DIY can be dangerous
Even basic DIY tools can deliver serious injuries. Hammers are heavy, screwdrivers can be sharp, utility knives are very sharp and drills can go through more than just plaster and wood. Power tools can do even more damage. Then add in ladders and you have a further hazard.
People of all ages need to take these risks seriously, but older people are particularly at risk. This is because the ageing process makes our bodies more susceptible to injury, for example, our bones become more brittle. We also need longer to recover from injuries.
This doesn’t mean that you have to stop doing DIY as you get older. It does, however, mean that you need to take its risks seriously and either address them or pay someone else to do the task for you.
Risk number one – inappropriate tools
If you’re going to do DIY then you need the right tools for the job. These need to be up to the task but still manageable. The nature of hand tools means that it’s basically impossible for them to go out of control (although you can mishandle them).
Power tools, however, are another matter. Even though many of them do have useful safety features, for example making you keep your finger on a power button while you work, it is still very easy to have accidents with them, especially if you don’t really know what you’re doing.
Basically, if you don’t have the right tools for the job, then it’s probably a good sign that you should be calling in a professional. If you don’t have them, you probably don’t know how to use them. Unless you’re prepared to learn how to use them and keep using them over the long term, then they’re probably a waste of money anyway, so you’d be better off all round just using a professional.
Risk number two – not using appropriate safety equipment
You need proper safety goggles (not swimming goggles) and gloves for most DIY jobs and for some safety trousers, boots and/or helmets are also a very good idea (if not essential). Even something as apparently harmless as sawdust can give you serious problems, for example, if it gets in your eyes and/or nose.
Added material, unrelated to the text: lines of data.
(* ===== verification/ExtProc.v ===== *)
(** * ExtProc: the external processor

    src/internal/interfaces/grpc/enforcer (server.go, ctor.go, options.go,
    process_stream.go): Envoy sends the headers, body chunks and trailers of a
    request and of its response on a stream, and the server answers every
    message with a continuation, a mutation or an immediate response that ends
    the exchange.  A message is handled by a function of the server, of the
    state of its stream and of the state of the scan; the server with its
    concurrent streams, which share the account of bytes in flight, is a step
    relation.  Tracing, metrics, telemetry and the rate limiter, which only
    delays, are left out. *)

From Stdlib Require Import Ascii String.
From S2P Require Import Prelude GoString Unicode Rules Merge Verifiers Complexity Aho Literals Engine Compile Scanner Load ScanIO Setters Loader Decisions Check Repos Redact.

(** ** Messages *)

Record HeaderValue := {
  hv_Key : string;
  hv_Value : string;
  hv_RawValue : string;
}.

(** Messages without headers or a body carry an empty list or text; an entry of
    the headers may be a nil pointer. *)
Inductive ProcessingRequest :=
  | RequestHeaders
  | ResponseHeaders (headers : list (option HeaderValue))
  | RequestBody (body : string)
  | ResponseBody (body : string)
  | RequestTrailers
  | ResponseTrailers
  | UnknownMessage.

(** The body of a blocked response: a fixed JSON text, or the marshalled
    details of the scan. *)
Inductive blocked_body :=
  | SimpleBody (text : string)
  | DetailedBody (decision reason : string) (violations : list Violation) (durationMs : Z).

Inductive ProcessingResponse :=
  | ContinueRequestHeaders
  | ContinueResponseHeaders (setHeaders : list (string * string))
  | ContinueRequestBody
  | ContinueResponseBody (mutation : option string)
  | ContinueRequestTrailers
  | ContinueResponseTrailers
  | ImmediateForbidden (setHeaders : list (string * string)) (body : blocked_body)
  | ImmediateReplacement (setHeaders : list (string * string)) (body : string).

(** ** The server *)

Record ServerOptions := {
  so_Timeout : Z;
  so_MaxStreamBytes : Z;
  so_FailOn : string;
  so_RulepackPath : string;
  so_EnforcementMode : string;
  so_TenantID : uuid;
}.

Section Server.
Context `{RegexpSyntax, RegexpEngine, LruLib, AhoLib, Platform, Sources}.

Record Server := {
  srv_timeout : Z;
  srv_maxStreamBytes : Z;
  srv_failOn : string;
  srv_rulepackPath : string;
  srv_scReq : Scanner;
  srv_scResp : Scanner;
  srv_enforcementMode : string;
  srv_ready : bool;
  srv_windowLimit : Z;
  srv_overlap : Z;
  srv_streamSlots : option Z;
  srv_inflightLimit : Z;
  srv_inflightBackoff : Z;
  srv_tenantID : uuid;
}.

(** A trimmed variable that is an integer with property [ok]. *)
Definition env_int (name : string) (ok : Z -> bool) : option Z :=
  let v := TrimSpace (getenv name) in
  if bool_decide (v = "") then None
  else match Atoi v with Some n => if ok n then Some n else None | None => None end.

Definition lower_env (name : string) : string := ToLower (TrimSpace (getenv name)).

(** [LoadRulesFromDatabase]: packs that are inactive, cannot be read or cannot
    be decoded are skipped. *)
Definition database_pack `{RulepackRepo} (r : repo) (info : RulepackInfo) : option RulePack :=
  if negb (info_Active info) then None
  else match repo_GetActive (info_ID info) r with
       | Err _ => None
       | Ok (dsl, _) => match Unmarshal dsl with Ok pack => Some pack | Err _ => None end
       end.

Definition LoadRulesFromDatabase `{RulepackRepo} (r : option repo) (tenantID : uuid) :
    result repo_error (list RulePack) :=
  match r with
  | None => Ok []
  | Some r =>
    match repo_ListByTenant tenantID r with
    | Err e => Err e
    | Ok infos => Ok (omap (database_pack r) infos)
    end
  end.

(** Both scanners load the packs, one after the other. *)
Definition load_both (packs : list RulePack) (req resp : Scanner) (g : Globals) (c : regex_cache) :
    Scanner * Scanner * Globals * regex_cache :=
  let '(req, _, g, c) := LoadRulePacks packs g c req in
  let '(resp, _, g, c) := LoadRulePacks packs g c resp in
  (req, resp, g, c).

(** The scanners of a new server, before any rules are loaded. *)
Definition new_scanner (maxStreamBytes : Z) : Scanner :=
  SetQuarantineOnError true (SetQuarantineOnTimeout true (SetMaxStreamBytes maxStreamBytes (ScanEngineCstor 0))).

(** The packs of the constructor: from the database when there are any, else
    from the file. *)
Definition initial_packs `{RulepackRepo} (fuel : nat) (r : option repo) (tenantID : uuid) (path : string) :
    option (list RulePack) :=
  let db := if bool_decide (is_Some r) && negb (bool_decide (tenantID = uuid_Nil))
            then match LoadRulesFromDatabase r tenantID with
                 | Ok ((_ :: _) as packs) => Some packs
                 | _ => None
                 end
            else None in
  match db with
  | Some packs => Some packs
  | None => if bool_decide (path = "") then None
            else match LoadPacks fuel path with Ok packs => Some packs | Err _ => None end
  end.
Risk number three – overestimating your skill level
Watching a YouTube video may get you through simple jobs, but it won’t give you the hands-on experience you need for more complex ones. Just call a professional.
Risk number four – overestimating your physical abilities
In addition to overestimating your physical abilities, there’s also the risk of being complacent, or just plain lazy, about using equipment properly. For example, it may seem easier just to keep stretching from a ladder than to get down, move it, and get up it again.
Risk number five – ignoring environmental hazards
When doing DIY, you need to be able to see properly and you need adequate hearing (e.g. to pick up on fire alarms). You need to think about whether there is any water present or any power lines (or, worse still, both). You need to check for slipping and tripping hazards. Last but not least, you need to make sure that any people around to help you are actually helping you and not just disturbing your focus.